(Beginning of Data extracts)

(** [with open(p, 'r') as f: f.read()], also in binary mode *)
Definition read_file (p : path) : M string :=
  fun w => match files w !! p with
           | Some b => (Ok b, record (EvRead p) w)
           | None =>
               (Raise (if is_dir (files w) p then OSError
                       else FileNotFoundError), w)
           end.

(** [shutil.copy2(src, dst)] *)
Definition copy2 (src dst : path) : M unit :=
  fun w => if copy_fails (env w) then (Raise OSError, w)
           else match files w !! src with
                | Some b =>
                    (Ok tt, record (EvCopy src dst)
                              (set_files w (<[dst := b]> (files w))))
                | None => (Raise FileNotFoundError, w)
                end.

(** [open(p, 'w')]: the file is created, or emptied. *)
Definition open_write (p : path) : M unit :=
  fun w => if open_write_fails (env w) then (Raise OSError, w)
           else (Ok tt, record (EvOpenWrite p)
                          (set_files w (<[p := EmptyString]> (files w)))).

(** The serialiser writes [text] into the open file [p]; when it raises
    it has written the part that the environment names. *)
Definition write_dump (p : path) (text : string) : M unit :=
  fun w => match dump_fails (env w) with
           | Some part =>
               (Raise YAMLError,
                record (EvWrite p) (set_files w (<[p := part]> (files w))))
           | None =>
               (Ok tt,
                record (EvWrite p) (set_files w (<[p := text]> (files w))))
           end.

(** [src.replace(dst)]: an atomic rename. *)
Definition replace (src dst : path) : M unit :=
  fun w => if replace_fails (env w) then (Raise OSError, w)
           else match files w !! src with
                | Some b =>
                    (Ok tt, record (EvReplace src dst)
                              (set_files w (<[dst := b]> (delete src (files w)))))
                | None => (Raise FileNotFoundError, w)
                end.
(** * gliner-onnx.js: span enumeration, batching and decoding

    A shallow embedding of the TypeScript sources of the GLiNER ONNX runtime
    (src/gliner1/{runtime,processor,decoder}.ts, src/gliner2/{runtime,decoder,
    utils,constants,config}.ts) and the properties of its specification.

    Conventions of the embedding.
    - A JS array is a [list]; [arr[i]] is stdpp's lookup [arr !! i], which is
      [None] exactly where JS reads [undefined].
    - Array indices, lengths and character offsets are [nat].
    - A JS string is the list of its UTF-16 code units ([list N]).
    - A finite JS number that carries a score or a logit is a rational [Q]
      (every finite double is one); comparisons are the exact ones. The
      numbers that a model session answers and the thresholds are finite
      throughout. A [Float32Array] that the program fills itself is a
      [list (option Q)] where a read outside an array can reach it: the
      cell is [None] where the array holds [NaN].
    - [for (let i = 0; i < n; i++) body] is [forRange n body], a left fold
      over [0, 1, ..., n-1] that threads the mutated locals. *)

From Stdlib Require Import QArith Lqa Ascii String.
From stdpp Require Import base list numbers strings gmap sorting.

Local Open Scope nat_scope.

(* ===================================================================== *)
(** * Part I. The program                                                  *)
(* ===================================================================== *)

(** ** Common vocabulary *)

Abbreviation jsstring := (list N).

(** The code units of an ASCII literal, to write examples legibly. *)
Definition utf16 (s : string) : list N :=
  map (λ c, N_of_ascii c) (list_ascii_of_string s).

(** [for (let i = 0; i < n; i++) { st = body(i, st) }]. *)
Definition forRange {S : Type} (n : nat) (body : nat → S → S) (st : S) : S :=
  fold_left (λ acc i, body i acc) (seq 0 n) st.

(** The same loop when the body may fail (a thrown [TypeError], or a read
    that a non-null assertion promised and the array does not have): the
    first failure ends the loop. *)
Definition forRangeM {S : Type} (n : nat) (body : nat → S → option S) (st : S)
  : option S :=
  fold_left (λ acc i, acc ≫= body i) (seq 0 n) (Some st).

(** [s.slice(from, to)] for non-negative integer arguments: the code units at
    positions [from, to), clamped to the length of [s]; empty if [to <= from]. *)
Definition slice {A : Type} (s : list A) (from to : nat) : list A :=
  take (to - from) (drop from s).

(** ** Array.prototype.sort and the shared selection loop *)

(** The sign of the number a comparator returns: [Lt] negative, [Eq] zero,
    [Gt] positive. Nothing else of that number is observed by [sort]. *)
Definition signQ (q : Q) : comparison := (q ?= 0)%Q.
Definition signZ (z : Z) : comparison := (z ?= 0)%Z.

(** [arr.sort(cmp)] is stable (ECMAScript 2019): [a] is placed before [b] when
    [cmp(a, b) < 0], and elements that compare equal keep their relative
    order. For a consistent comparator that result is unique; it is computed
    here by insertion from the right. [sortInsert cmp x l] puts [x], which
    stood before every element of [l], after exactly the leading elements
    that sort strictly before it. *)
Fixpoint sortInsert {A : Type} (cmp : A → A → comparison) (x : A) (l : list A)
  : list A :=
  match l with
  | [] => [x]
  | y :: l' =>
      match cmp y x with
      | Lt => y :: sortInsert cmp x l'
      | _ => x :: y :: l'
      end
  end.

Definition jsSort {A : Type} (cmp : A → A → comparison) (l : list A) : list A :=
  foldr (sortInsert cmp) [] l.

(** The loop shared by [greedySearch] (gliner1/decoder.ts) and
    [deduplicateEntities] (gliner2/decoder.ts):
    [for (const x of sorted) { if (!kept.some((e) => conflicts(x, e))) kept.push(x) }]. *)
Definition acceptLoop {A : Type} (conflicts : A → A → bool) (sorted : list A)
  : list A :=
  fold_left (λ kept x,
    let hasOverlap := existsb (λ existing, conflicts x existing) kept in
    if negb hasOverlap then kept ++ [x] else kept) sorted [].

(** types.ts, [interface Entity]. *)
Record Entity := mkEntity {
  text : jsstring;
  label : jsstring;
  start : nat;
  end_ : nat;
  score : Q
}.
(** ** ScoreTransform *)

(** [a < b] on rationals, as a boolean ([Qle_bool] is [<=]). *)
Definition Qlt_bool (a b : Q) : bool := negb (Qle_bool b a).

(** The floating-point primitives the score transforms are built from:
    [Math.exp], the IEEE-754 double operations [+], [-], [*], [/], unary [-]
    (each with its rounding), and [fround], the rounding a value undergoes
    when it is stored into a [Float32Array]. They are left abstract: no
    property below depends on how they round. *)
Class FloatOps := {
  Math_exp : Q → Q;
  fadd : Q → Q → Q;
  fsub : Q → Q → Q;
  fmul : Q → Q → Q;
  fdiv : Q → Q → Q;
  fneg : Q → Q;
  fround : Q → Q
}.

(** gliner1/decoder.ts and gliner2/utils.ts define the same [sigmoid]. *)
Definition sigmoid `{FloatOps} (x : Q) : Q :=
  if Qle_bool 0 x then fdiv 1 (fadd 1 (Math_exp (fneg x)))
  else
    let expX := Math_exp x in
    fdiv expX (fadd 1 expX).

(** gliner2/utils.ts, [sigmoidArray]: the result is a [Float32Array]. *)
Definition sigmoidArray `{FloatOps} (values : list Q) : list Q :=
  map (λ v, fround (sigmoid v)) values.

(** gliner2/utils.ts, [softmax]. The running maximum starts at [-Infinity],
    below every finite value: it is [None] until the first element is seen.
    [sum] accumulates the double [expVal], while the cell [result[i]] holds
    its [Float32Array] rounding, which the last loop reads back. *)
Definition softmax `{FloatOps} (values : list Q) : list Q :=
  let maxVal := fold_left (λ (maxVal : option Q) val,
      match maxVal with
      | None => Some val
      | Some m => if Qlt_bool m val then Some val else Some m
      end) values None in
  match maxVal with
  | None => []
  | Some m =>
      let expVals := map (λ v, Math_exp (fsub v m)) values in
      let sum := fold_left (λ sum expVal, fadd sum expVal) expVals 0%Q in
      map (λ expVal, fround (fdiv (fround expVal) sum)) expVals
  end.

(End of Data extracts)
(Beginning of Data extracts)

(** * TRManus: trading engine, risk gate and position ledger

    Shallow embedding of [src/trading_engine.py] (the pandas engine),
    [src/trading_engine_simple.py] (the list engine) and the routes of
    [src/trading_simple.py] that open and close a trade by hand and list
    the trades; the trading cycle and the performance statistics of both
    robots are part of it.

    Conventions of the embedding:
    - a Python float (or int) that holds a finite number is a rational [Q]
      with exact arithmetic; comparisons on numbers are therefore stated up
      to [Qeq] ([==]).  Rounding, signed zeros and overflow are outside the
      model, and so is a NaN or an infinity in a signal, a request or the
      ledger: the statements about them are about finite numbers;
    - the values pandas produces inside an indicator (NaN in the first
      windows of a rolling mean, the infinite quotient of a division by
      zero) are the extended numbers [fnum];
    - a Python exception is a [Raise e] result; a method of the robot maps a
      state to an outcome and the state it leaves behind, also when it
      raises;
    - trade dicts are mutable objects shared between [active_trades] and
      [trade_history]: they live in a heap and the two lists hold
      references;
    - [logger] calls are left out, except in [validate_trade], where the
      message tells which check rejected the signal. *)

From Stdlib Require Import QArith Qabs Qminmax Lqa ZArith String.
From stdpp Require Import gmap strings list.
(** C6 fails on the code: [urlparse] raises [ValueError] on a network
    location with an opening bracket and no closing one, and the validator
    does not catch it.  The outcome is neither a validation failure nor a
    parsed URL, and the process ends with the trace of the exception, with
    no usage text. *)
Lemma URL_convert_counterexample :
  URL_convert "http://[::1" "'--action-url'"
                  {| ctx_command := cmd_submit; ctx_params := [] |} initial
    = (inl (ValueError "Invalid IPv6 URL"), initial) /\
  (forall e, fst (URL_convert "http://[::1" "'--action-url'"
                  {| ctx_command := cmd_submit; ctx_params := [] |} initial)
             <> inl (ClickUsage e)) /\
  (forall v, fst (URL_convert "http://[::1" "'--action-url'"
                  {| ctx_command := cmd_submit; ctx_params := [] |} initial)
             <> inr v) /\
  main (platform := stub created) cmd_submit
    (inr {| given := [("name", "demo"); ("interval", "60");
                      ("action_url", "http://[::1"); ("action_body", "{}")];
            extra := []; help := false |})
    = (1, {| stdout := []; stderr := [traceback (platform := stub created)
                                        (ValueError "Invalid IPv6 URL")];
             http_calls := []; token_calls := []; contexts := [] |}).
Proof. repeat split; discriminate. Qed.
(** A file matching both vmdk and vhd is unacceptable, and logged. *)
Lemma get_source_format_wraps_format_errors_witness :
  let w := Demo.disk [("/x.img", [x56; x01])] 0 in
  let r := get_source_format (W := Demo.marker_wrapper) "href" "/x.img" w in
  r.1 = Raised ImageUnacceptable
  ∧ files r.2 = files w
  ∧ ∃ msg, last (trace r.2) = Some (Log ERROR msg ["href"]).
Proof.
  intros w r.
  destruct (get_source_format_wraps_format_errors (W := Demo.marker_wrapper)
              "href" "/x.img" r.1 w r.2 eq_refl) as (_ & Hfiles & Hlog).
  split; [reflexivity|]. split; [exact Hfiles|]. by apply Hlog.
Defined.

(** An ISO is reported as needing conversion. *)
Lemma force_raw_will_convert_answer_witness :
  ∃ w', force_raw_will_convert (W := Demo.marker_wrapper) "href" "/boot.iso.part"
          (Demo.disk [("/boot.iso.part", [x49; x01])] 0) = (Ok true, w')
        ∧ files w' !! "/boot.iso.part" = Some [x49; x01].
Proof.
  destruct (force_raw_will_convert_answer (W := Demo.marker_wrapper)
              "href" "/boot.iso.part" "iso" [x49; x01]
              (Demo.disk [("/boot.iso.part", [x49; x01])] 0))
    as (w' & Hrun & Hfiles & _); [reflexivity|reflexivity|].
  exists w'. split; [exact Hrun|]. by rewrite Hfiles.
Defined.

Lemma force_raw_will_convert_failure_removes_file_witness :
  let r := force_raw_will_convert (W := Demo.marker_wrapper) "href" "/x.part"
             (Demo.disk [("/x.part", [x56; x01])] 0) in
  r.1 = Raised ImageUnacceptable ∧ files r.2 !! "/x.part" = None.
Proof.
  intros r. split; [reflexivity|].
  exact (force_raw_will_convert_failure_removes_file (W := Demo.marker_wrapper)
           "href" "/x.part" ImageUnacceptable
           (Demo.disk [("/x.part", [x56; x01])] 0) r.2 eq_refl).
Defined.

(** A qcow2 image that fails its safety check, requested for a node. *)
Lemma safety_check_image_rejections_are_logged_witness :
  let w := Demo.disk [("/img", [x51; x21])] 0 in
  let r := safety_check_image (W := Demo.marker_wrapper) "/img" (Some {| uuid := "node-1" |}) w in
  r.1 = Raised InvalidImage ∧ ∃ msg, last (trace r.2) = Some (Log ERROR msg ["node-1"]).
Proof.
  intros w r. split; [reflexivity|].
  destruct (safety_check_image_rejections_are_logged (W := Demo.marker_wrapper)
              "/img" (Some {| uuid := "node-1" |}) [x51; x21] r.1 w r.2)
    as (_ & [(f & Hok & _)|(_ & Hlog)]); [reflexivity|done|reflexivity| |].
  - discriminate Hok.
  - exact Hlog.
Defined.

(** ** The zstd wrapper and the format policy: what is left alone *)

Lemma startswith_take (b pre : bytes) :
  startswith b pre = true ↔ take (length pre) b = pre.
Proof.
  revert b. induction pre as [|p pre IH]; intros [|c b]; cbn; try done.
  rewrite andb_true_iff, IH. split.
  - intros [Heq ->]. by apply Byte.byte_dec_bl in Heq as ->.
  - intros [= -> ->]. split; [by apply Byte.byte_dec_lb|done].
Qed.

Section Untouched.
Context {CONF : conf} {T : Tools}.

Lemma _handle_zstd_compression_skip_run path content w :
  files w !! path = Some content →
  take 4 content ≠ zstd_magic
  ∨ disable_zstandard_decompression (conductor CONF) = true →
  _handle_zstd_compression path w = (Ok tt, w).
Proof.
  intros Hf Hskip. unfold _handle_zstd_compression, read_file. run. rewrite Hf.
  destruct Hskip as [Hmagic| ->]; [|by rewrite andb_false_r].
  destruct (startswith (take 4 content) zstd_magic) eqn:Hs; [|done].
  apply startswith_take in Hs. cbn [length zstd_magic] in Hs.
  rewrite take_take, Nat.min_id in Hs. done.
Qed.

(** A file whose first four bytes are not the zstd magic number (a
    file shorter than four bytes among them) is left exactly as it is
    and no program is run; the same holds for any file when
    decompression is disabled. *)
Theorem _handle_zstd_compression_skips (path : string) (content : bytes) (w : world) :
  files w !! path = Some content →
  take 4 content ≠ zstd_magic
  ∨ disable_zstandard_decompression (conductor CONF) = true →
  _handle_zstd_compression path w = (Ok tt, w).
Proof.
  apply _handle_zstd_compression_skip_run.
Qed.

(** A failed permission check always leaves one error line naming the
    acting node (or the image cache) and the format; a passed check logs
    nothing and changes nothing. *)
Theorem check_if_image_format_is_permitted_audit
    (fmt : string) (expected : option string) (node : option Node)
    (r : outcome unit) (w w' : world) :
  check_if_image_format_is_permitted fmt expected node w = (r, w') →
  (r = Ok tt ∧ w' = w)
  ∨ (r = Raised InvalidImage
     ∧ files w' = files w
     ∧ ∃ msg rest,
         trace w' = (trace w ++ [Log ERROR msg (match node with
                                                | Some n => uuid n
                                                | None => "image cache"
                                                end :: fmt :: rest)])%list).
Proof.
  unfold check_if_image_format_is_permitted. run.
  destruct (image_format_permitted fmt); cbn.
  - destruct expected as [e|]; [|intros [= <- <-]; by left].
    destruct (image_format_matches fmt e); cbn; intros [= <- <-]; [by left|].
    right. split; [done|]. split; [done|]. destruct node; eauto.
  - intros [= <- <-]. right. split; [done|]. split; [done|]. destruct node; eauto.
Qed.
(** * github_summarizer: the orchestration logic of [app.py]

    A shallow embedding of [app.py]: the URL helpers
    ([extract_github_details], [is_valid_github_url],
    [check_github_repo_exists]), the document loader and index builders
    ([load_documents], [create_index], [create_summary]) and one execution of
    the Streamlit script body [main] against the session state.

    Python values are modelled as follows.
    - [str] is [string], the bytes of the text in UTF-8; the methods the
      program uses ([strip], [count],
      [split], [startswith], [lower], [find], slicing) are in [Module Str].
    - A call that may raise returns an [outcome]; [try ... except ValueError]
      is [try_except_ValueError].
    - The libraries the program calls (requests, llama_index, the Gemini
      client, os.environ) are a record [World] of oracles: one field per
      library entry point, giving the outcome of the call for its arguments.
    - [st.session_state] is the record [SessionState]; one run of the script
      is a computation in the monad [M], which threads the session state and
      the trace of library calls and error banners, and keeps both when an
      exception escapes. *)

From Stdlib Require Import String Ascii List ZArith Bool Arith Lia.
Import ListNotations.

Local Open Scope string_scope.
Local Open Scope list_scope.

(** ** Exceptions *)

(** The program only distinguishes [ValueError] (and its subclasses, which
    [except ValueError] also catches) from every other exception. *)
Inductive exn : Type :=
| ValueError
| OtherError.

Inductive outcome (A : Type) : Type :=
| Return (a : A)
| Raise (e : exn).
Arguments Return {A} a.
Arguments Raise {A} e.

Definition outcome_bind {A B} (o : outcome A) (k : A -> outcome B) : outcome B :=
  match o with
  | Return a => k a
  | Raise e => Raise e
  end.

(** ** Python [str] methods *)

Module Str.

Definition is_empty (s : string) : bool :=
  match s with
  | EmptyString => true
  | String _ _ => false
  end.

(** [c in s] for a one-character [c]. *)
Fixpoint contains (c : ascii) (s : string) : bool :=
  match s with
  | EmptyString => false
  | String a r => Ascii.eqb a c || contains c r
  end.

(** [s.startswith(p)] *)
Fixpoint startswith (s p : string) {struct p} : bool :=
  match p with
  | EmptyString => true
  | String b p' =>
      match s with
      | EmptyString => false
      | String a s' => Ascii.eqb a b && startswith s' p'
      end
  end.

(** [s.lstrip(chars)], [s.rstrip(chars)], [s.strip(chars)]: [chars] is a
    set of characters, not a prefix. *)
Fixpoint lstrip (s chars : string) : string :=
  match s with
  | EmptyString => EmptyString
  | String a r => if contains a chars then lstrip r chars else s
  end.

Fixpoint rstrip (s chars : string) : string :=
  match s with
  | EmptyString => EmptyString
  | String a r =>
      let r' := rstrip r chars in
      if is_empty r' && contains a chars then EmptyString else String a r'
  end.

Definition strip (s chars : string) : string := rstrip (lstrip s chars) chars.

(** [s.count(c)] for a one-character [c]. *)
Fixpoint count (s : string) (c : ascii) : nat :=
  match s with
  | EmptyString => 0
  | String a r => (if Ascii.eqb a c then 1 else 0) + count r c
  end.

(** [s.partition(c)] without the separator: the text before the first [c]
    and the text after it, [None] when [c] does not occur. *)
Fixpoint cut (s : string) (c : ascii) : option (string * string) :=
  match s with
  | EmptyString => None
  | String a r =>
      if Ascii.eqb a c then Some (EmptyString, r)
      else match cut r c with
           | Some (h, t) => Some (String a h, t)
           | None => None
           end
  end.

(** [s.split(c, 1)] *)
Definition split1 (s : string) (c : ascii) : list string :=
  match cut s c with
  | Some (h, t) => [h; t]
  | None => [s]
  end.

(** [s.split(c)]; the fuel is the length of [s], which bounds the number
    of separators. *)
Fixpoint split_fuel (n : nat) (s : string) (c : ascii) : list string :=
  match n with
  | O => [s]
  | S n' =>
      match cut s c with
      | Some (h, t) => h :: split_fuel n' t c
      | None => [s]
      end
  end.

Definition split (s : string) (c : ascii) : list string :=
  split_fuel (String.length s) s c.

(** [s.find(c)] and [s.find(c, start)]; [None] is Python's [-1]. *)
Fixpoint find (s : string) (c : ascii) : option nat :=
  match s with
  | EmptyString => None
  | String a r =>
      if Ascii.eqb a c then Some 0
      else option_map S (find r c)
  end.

(End of Data extracts)
(Beginning of Data extracts)

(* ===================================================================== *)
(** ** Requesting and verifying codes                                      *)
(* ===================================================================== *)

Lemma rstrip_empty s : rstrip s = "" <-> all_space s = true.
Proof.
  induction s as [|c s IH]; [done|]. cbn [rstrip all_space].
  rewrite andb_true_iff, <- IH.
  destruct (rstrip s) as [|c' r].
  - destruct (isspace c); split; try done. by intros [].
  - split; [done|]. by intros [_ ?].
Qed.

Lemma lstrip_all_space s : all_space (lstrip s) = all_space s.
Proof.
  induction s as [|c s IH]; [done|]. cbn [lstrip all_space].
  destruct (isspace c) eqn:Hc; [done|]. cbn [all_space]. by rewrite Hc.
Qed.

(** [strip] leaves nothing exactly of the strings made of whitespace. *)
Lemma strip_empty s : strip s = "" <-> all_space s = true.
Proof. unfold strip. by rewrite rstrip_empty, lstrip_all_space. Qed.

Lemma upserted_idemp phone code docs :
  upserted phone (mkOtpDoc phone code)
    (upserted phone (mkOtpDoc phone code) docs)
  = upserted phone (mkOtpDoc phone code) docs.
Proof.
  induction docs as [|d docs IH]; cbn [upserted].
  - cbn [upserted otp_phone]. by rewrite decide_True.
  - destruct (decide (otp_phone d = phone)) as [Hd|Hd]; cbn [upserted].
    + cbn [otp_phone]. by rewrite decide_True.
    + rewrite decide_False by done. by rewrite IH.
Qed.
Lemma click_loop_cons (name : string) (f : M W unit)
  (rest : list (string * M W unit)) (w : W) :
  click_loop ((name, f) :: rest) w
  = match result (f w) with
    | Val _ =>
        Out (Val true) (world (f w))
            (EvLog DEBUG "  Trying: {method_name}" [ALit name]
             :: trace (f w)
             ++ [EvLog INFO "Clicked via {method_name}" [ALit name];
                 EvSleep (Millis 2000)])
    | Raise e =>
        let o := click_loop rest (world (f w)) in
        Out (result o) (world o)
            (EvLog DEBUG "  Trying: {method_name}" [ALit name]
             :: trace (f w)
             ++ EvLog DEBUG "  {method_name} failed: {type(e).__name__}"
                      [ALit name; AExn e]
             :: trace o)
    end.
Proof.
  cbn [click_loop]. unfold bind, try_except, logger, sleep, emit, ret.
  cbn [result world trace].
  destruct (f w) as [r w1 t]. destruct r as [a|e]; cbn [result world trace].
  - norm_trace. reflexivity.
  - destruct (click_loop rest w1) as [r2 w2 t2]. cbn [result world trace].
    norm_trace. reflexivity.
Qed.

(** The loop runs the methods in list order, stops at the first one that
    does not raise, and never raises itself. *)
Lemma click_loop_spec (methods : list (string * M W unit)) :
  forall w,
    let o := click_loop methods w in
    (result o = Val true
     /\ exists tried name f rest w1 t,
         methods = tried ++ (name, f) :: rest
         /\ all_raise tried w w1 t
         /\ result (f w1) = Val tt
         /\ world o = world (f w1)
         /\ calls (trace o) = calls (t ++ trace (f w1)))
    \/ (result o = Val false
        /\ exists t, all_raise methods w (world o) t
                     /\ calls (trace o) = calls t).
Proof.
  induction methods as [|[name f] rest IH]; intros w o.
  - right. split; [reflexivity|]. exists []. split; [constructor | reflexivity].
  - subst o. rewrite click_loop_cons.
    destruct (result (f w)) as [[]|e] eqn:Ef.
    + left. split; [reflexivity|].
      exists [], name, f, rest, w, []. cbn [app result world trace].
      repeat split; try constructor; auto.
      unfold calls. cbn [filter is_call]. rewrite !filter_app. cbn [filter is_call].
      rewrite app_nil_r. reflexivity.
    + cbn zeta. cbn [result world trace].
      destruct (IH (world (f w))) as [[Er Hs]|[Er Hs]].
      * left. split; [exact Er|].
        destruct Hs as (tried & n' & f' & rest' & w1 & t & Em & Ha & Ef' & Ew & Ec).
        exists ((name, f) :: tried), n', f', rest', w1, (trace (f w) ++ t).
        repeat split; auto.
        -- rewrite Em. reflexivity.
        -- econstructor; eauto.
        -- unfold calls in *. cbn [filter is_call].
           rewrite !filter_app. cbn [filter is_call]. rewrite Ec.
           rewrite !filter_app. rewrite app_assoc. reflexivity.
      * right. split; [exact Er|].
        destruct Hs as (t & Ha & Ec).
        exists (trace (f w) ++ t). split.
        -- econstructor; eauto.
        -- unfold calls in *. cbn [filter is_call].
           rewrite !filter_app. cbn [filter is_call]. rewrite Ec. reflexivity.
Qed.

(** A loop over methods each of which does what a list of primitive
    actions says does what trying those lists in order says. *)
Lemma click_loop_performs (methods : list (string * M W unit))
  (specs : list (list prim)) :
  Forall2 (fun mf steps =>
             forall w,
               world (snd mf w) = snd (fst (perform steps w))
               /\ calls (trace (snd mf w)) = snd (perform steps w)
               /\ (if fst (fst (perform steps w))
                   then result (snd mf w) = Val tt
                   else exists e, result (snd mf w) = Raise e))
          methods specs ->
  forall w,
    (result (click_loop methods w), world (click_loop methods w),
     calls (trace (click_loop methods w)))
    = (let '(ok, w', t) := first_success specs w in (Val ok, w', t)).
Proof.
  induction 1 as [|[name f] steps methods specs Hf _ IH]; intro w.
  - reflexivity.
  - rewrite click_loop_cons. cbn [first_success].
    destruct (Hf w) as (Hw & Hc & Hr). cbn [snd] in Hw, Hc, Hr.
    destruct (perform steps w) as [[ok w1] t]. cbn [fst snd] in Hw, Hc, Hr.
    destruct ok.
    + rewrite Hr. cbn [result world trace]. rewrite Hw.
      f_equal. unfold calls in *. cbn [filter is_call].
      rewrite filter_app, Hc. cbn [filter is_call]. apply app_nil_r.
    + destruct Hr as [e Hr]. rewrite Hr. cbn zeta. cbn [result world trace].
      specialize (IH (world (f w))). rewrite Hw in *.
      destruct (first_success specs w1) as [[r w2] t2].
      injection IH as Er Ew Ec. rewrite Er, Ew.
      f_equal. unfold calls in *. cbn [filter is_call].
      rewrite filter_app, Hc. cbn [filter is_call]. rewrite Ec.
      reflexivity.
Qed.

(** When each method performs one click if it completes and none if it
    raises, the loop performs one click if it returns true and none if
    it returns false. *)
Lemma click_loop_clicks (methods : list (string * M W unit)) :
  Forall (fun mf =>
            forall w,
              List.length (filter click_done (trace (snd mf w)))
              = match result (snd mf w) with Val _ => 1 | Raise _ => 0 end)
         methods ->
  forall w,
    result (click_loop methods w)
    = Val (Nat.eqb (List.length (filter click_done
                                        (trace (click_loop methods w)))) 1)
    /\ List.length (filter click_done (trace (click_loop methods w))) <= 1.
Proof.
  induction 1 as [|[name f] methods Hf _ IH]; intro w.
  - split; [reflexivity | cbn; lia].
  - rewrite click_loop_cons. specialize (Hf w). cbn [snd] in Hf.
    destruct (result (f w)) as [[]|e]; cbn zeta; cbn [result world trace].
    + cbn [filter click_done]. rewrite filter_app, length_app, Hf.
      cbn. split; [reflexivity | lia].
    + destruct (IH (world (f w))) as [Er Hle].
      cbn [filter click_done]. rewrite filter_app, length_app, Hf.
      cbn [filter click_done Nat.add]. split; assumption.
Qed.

(End of Data extracts)

(Task):
Everything above from the line containing "List.length (filter click_done (trace (snd" down to the line containing "(trace (click_loop methods w))))" should be copied exactly, both end lines included, and nothing else.

(Answer to this exercise):
              List.length (filter click_done (trace (snd mf w)))
              = match result (snd mf w) with Val _ => 1 | Raise _ => 0 end)
         methods ->
  forall w,
    result (click_loop methods w)
    = Val (Nat.eqb (List.length (filter click_done
                                        (trace (click_loop methods w)))) 1)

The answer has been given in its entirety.